Yes.  The tracehook header was a precursor to merging utrace which
ultimately was replaced by uprobes.  Quite a few of the tracehooks hooks
have become regular ptrace hooks over the years, and left tracehook.h

It looks like that is the path that should happen with the rest of the
hooks as well.

It looks like: tracehook_report_syscall_entry, and
tracehook_report_syscall_exit should just become
ptrace_report_syscall_entry and ptrace_report_syscall_exit.

That tracehook_signal_handler should just be inlined into it's one
caller.

That leaves set_notify_resume, tracehook_notify_resume,
tracehook_notify_signal, and set_notify_signal.

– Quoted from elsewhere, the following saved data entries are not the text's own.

(** The loop of [confirm_payment] over instances read from the table:
    every row is rewritten by some [F] that keeps keys, settles the rows
    whose key is in the list, and leaves the others alone. *)
Lemma settle_loop method l : forall env,
  Forall (fun s => split_pk s ∈ map split_pk (splits (tables env))) l ->
  exists F,
    for_each l (fun split => settle split method) env =
    (Returned tt,
     mkEnv (clock env) (ticks env + length l)
       (set_splits (tables env) (map F (splits (tables env)))
          (split_seq (tables env)))) /\
    forall y,
      split_pk (F y) = split_pk y /\
      (split_pk y ∉ map split_pk l -> F y = y) /\
      (split_pk y ∈ map split_pk l ->
       exists s i, s ∈ l /\ split_pk s = split_pk y /\
                   (ticks env <= i < ticks env + length l)%nat /\
                   F y = settled_row s (clock env i) method).
Proof.
  induction l as [|s l IH]; intros env Hin.
  - exists (fun y => y). split.
    + simpl. unfold ret. rewrite map_id, Nat.add_0_r.
      destruct env as [c k t]; destruct t; reflexivity.
    + intros y. split; [reflexivity|]. split; [reflexivity|].
      intros H. cbn in H. apply elem_of_nil in H. contradiction.
  - apply Forall_cons in Hin as [Hs Hl].
    set (now := clock env (ticks env)).
    set (G := fun y => if Nat.eqb (split_pk y) (split_pk s)
                       then settled_row s now method else y).
    assert (HG : forall y, split_pk (G y) = split_pk y).
    { intros y. unfold G. destruct (Nat.eqb_spec (split_pk y) (split_pk s)); auto. }
    set (env1 := mkEnv (clock env) (S (ticks env))
                   (set_splits (tables env) (map G (splits (tables env)))
                      (split_seq (tables env)))).
    assert (Hstep : settle s method env = (Returned tt, env1)).
    { rewrite settle_eq. unfold env1. do 3 f_equal.
      apply (upsert_present split_pk (settled_row s now method)). exact Hs. }
    assert (Hpks : map split_pk (splits (tables env1)) =
                   map split_pk (splits (tables env))).
    { unfold env1. cbn [tables splits set_splits]. rewrite map_map.
      apply map_ext. exact HG. }
    destruct (IH env1) as (F' & Hrun & HF').
    { rewrite Hpks. exact Hl. }
    exists (fun y => F' (G y)). split.
    + simpl. unfold bind at 1. rewrite Hstep, Hrun.
      unfold env1. cbn [tables splits set_splits clock ticks split_seq length].
      rewrite map_map, Nat.add_succ_r. reflexivity.
    + intros y. destruct (HF' (G y)) as (Hpk & Hout & Hinl).
      rewrite HG in Hpk, Hout, Hinl.
      split; [exact Hpk|]. split.
      * intros Hy. cbn [map] in Hy. apply not_elem_of_cons in Hy as [Hne Hy].
        rewrite (Hout Hy). unfold G.
        destruct (Nat.eqb_spec (split_pk y) (split_pk s)); [contradiction|reflexivity].
      * intros Hy. cbn [map] in Hy.
        destruct (decide (split_pk y ∈ map split_pk l)) as [Hyl|Hyl].
        -- destruct (Hinl Hyl) as (s' & i & Hs' & Hk & Hi & HFy).
           exists s', i. split; [right; exact Hs'|]. split; [exact Hk|].
           unfold env1 in Hi, HFy. cbn [ticks clock length] in *.
           split; [lia|exact HFy].
        -- rewrite (Hout Hyl). apply elem_of_cons in Hy as [Hy|Hy]; [|contradiction].
           exists s, (ticks env). split; [left|]. split; [auto|].
           cbn [length]. split; [lia|]. unfold G. rewrite Hy, Nat.eqb_refl.
           reflexivity.
Qed.

(** ** Confirming a payment *)

Lemma related_splits_all_references p t s :
  s ∈ related_splits_all p t <->
  s ∈ splits t /\ references p t (split_pk s) = true.
Proof.
  unfold related_splits_all, references.
  rewrite !list_elem_of_In, filter_In. reflexivity.
Qed.

(** What [confirm_payment] does, whatever the payment was before. *)
Lemma confirm_payment_effect env p u :
  let t := tables env in
  let p' := confirmed_row p u (clock env (ticks env)) in
  let l := related_splits_all p t in
  exists F,
    confirm_payment p u env =
    (Returned tt,
     mkEnv (clock env) (S (ticks env) + length l)
       (mkTables (members t) (expenses t) (map F (splits t))
          (upsert payment_pk p' (payments t)) (related_splits t) (invites t)
          (member_seq t) (expense_seq t) (split_seq t))) /\
    forall y,
      let resettled :=
        exists s i,
          s ∈ splits t /\ split_pk s = split_pk y /\
          references p t (split_pk y) = true /\
          (ticks env < i <= ticks env + length l)%nat /\
          F y = settled_row s (clock env i) (payment_method p) in
      split_pk (F y) = split_pk y /\
      (F y = y \/ resettled) /\
      (y ∈ splits t -> references p t (split_pk y) = true -> resettled).
Proof.
  intros t p' l.
  set (env1 := mkEnv (clock env) (S (ticks env))
                 (set_payments t (upsert payment_pk p' (payments t)))).
  destruct (settle_loop (payment_method p) l env1) as (F & Hrun & HF).
  { apply Forall_forall. intros s Hs.
    apply related_splits_all_references in Hs as [Hs _].
    apply list_elem_of_In, in_map, list_elem_of_In. exact Hs. }
  assert (Hre : forall y, split_pk y ∈ map split_pk l ->
     exists s i,
          s ∈ splits t /\ split_pk s = split_pk y /\
          references p t (split_pk y) = true /\
          (ticks env < i <= ticks env + length l)%nat /\
          F y = settled_row s (clock env i) (payment_method p)).
  { intros y Hy. destruct (HF y) as (_ & _ & Hin).
    destruct (Hin Hy) as (s & i & Hs & Hk & Hi & HFy).
    apply related_splits_all_references in Hs as [Hs Href].
    exists s, i. split; [exact Hs|]. split; [exact Hk|].
    split; [rewrite <- Hk; exact Href|].
    unfold env1 in Hi, HFy. cbn [ticks clock] in Hi, HFy.
    split; [lia|exact HFy]. }
  exists F. split.
  - unfold confirm_payment, bind at 1, timezone_now.
    unfold bind at 1, SharedPayment_save, modify. cbn [clock ticks tables].
    unfold bind at 1, query. cbn [tables].
    exact Hrun.
  - intros y. cbv zeta. destruct (HF y) as (Hpk & Hout & _).
    split; [exact Hpk|]. split.
    + destruct (decide (split_pk y ∈ map split_pk l)) as [Hy|Hy].
      * right. apply Hre. exact Hy.
      * left. apply Hout. exact Hy.
    + intros Hy Href. apply Hre.
      apply list_elem_of_In, in_map, list_elem_of_In.
      apply related_splits_all_references. auto.
Qed.

(** ** What each operation does to splits and payments *)

Lemma grows_refl env : grows env env.
Proof.
  exists []. rewrite app_nil_r, Nat.add_0_r. repeat split; auto.
Qed.

Lemma grows_trans env1 env2 env3 : grows env1 env2 -> grows env2 env3 -> grows env1 env3.
Proof.
  intros (a1 & Hs1 & Hq1 & Ha1 & Hp1 & Hr1) (a2 & Hs2 & Hq2 & Ha2 & Hp2 & Hr2).
  exists (a1 ++ a2). rewrite Hs2, Hs1, Hq2, Hq1, Hp2, Hp1, Hr2, Hr1.
  rewrite <- app_assoc, length_app. repeat split; auto; [lia|].
  apply Forall_app. split; [exact Ha1|].
  eapply Forall_impl; [exact Ha2|]. cbn beta. intros a (?&?&?).
  repeat split; auto. lia.
Qed.

Lemma get_or_create_grows pk m amt sh env :
  grows env (snd (SharedExpenseSplit_get_or_create pk m amt sh env)).
Proof.
  unfold SharedExpenseSplit_get_or_create, bind at 1, query.
  destruct (List.filter (same_pair pk m) (splits (tables env)))
    as [|s [|s' rest]] eqn:E.
  - unfold bind, SharedExpenseSplit_create.
    rewrite (filter_nil_existsb _ _ E). cbn [snd ret].
    eexists [_]. cbn [tables splits set_splits split_seq payments related_splits length].
    split; [reflexivity|]. split; [lia|]. split; [|auto].
    constructor; [|constructor]. cbn. auto.
  - apply grows_refl.
  - apply grows_refl.
Qed.

Lemma for_each_grows {A} (body : A -> M Tables unit) l :
  (forall x env, grows env (snd (body x env))) ->
  forall env, grows env (snd (for_each l body env)).
Proof.
  intros Hbody. induction l as [|x l IH]; intros env; [apply grows_refl|].
  simpl. unfold bind. pose proof (Hbody x env) as Hx.
  destruct (body x env) as [[[]|e] env1]; cbn [snd] in *; [|exact Hx].
  eapply grows_trans; [exact Hx|apply IH].
Qed.

Lemma create_equal_splits_grows self env :
  grows env (snd (create_equal_splits self env)).
Proof.
  unfold create_equal_splits, bind at 1, query. unfold bind at 1.
  unfold truediv.
  destruct (Z.of_nat _ =? 0); [destruct (_ =? 0); apply grows_refl|].
  unfold ret at 1. apply for_each_grows. intros m env0.
  destruct (expense_pk self) as [k|]; [|apply grows_refl].
  unfold bind.
  pose proof (get_or_create_grows k (member_pk m) (Decimal.div_quantize
    (expense_amount self) (Z.of_nat (length (active_members (expense_ledger self)
    (tables env))))) 1%nat env0) as H.
  destruct (SharedExpenseSplit_get_or_create _ _ _ _ env0) as [[r|e] env1];
    exact H.
Qed.

Lemma Model_save_grows self env : grows env (snd (Model_save self env)).
Proof.
  unfold Model_save. destruct (expense_pk self); cbn [snd];
    exists []; cbn [tables splits set_expenses split_seq payments related_splits];
    rewrite app_nil_r, Nat.add_0_r; repeat split; auto.
Qed.

Lemma SharedExpense_save_grows self env :
  grows env (snd (SharedExpense_save self env)).
Proof.
  unfold SharedExpense_save, bind at 1.
  pose proof (Model_save_grows self env) as H0.
  destruct (Model_save self env) as [[self'|e] env1]; cbn [snd] in *; [|exact H0].
  destruct (_ && is_equal self'); [|exact H0].
  unfold bind. pose proof (create_equal_splits_grows self' env1) as H1.
  destruct (create_equal_splits self' env1) as [[[]|e] env2]; cbn [snd] in *;
    eapply grows_trans; eauto.
Qed.

Lemma accept_grows i u env : grows env (snd (accept i u env)).
Proof.
  unfold accept. destruct (is_pending i); [|apply grows_refl].
  unfold bind at 1, timezone_now. destruct (_ <=? _); [|splits_untouched].
  unfold bind at 1. unfold bind at 1, SharedLedgerInvite_save, modify.
  cbn [clock ticks tables]. unfold bind at 1, SharedLedgerMember_create.
  unfold bind at 1, timezone_now. cbn [clock ticks tables members set_invites].
  destruct (existsb _ (members (tables env))); splits_untouched.
Qed.

Lemma decline_grows i env : grows env (snd (decline i env)).
Proof.
  unfold decline. destruct (is_pending i); [|apply grows_refl].
  splits_untouched.
Qed.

I am still waiting to hear if we can just remove
tracehook_notify_signal now that io_uring has become an ordinary process
thing.

It looks like tracehook_notify_resume should be renamed and put
somewhere I just don't know where.

The config option HAVE_ARCH_TRACEHOOK appears to have nothing to do
with the header tracehook.h any more.  It looks to be just about
regsets, and task_current_syscall.  It looks like only alpha, h8300,
m68k, and microblaze need an implementation and then we can make all
of the code that depends upon HAVE_ARCH_TRACEHOOK unconditional.


> So I don't object to the patches, and they are merged, but I'm cc'ing people to
>
>  (a) let them know about this (see commit a68de80f61f6: "entry: rseq:
> Call rseq_handle_notify_resume() in tracehook_notify_resume()" in the
> current -git tree)
>
>  (b) possibly prod some people into perhaps moving/renaming some of
> that code to actual core kernel C files, instead of a misnamed header
> file..
>
> Hmm?

It is on my radar.  Does anyone have any idea what to call
tracehook_notify_resume so that it describes it's current usage?

Eric
Paolo Bonzini Sept. 24, 2021, 4:01 p.m. UTC | #5
On 24/09/21 17:13, Eric W. Biederman wrote:
> Does anyone have any idea what to call
> tracehook_notify_resume so that it describes it's current usage?

There isn't a more precise definition than "sundry slowpaths to be 
invoked before returning to userspace".  Whenever one of the triggering 
conditions becomes true, set_notify_resume() is called and 
tracehook_notify_resume() will execute them all.

Paolo